The Gate of Artemis

ABOUT RA

“Ra” is of course the solar deity of ancient Egypt but also, in Sanskrit, it is the word for energy or power as in Radha, the sustainer of the feminine power of Shri Krishna. The Satgurumata reminds us indeed that the feminine consort as Shakti is the depository of energy, the battery that charges the male power.
In this age of darkness (Kali Yuga), the battle of the demons has been for accessing, controlling and subduing this energy and thus the solution for doing away with them has a lot to do with the way we deal with the feminine principle.
Within us, the balance between the male and the feminine means, for instance, to refrain suppressing emotions by too much thinking or curbing spontaneity and intuition by too much planning and analysis.
In the world outside, the attack on the feminine expresses in society in many ways, in all forms of dominations of women by man and, singularly in the aftermath of the Freudian fraud, by attempts to deprave women so that they loose their subtle spiritual charge.
This specific cycle of age in which we live has been under the influence of a specific demon that indeed carried “Ra” in his name: Ravanna-Rasputine has lasted 10 thousand years having been Sade in between as the ultimate misogynic devil and ending up in the frolics of Rajnish the false prophet. He wanted more than the name.

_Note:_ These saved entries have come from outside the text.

(** C5, amended. Once the all-set reply has gone through, whatever the
    outcome of the job, the clean-up runs exactly once, as the last
    action: one test of the uploaded file, followed by its removal when
    the file is there; the file is gone afterwards unless it is one
    [os.remove] cannot unlink.  When the all-set reply fails the handler
    raises before the [try] block: no clean-up runs and the file stays.
    Cancelling does the test and the removal once. *)
Theorem C5_cleanup_exactly_once (text : string) (s : state) :
  ud_video_path (user_data s) = Some video_path ->
  post (core_processing env ctx) s (fun r s' ev =>
    exists_checks ev = [video_path]
    /\ (exists before found ok,
          ev = before ++ EExists video_path found
                        :: (if found then [ERemove video_path ok] else [])
          /\ exists_checks before = [])
    /\ (fs s !! video_path <> Some Protected -> fs s' !! video_path = None))
  /\ post (get_color_and_process env ctx text) s (fun r s' ev =>
       if reply_ok env (replies s)
       then exists_checks ev = [video_path]
            /\ (fs s !! video_path <> Some Protected -> fs s' !! video_path = None)
       else exists_checks ev = [] /\ fs s' = fs s /\ r = Raise TelegramError)
  /\ post (cancel env) s (fun r s' ev =>
       exists_checks ev = [video_path]
       /\ (fs s !! video_path <> Some Protected -> fs s' !! video_path = None)).
Proof.
  intros Hvp.
  assert (Hcore : forall s0,
            ud_video_path (user_data s0) = Some video_path ->
            post (core_processing env ctx) s0 (fun r s' ev =>
              exists_checks ev = [video_path]
              /\ (exists before found ok,
                    ev = before ++ EExists video_path found
                                  :: (if found then [ERemove video_path ok] else [])
                    /\ exists_checks before = [])
              /\ (fs s0 !! video_path <> Some Protected -> fs s' !! video_path = None))).
  { intros s0 Hvp0. core_paths env ctx s0 video_path Hvp0.
    all: split; [ reflexivity |].
    all: split;
      [ match goal with
        | |- exists before found ok,
               ?l ++ [EExists _ ?f; ERemove _ ?o] = _ /\ _ =>
            exists l, f, o; split; reflexivity
        | |- exists before found ok, ?l ++ [EExists _ false] = _ /\ _ =>
            exists l, false, true; split; reflexivity
        end
      | intros Hrem; cbn [fs];
        first [ apply lookup_delete_eq | assumption | contradiction ] ]. }
  split; [ apply Hcore, Hvp |]. split.
  - unfold get_color_and_process.
    apply post_bind. unfold post at 1, set_user_data.
    apply post_bind. unfold post at 1, reply_text. cbn [replies].
    destruct (reply_ok env (replies s)); [| repeat split; reflexivity ].
    apply post_bind.
    eapply post_mono; [ apply Hcore; exact Hvp |].
    cbv beta. intros r s1 ev1 (Hchecks & _ & Hgone).
    destruct r as [[] | e]; [ unfold post, ret |];
      (split; [ unfold exists_checks in *; rewrite !omap_app, Hchecks; reflexivity
              | exact Hgone ]).
  - unfold post. rewrite (cancel_run s Hvp).
    destruct (fs s !! video_path) as [[|] |] eqn:E;
      (split; [ reflexivity |]); cbn [fs]; intros Hfs.
    + apply lookup_delete_eq.
    + congruence.
    + exact E.
Qed.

The wish of Ravanna to own the shakti is recorded in Hindu mythology as he tries to carry away Parvati, the shakti of lord Shiva or Sita, the shakti of lord Rama. Corrupt as he may have been, he was a much-evolved soul and he knew that it is the shakti that releases the energy. Ironically, Ravanna was in fact the husband of an aspect of Mahakali, the queen Mandodari, but his own lust for other women prevented him to access fully this store of power. This is because the goddess cloaks herself in the cloud of her power of illusion that dissipates only if she is approached with purity of heart.
So, the Goddess as energy is famously represented in universal art as associated with the serpent, pictured on the shield of Athena or the Ureus in the crown of Isis. The serpent is an ambiguous and slightly worrying symbol of hidden energy.
Energy as such appeared to mankind as ethically neutral and, in the Book of the Genesis a serpent is the evil tempter of Eve because its potential is scary . But gradually other representations portray the serpent as the agathodaimon, the demiurge of goodness. Like the Asian sacred cobra, he attends to the deity.
In its positive symbolism, the serpent is indeed a carrier of spiritual transformation. The serpent changes skin. In the same way, the one who evolves spiritually must leave behind the old skin. Embedded in the pores of the old skin, all fears and doubts, memories of pain and failures, reactivity and negativity are left behind.
The twice born emerges in the new skin, agile and completely fresh. Unlike the reptilian horizontality of the worldly snakes, the new serpent moves and undulates vertically, pushing back the rumors of ego and super ego in its ascent: its name is Kundalini: the Satgurumata reveals the Kundalini serpent as transformational power of the Holy Spirit that was dormant and stored within the sacrum bone .
Such is indeed Her response to the constant attempts of the devils to subdue the feminine energy. The mother shall give freely to her child what the mighty wanted to steal. By raising the Kundalini in Her spiritual children, the feminine power opens the true potential of change for the third millennium.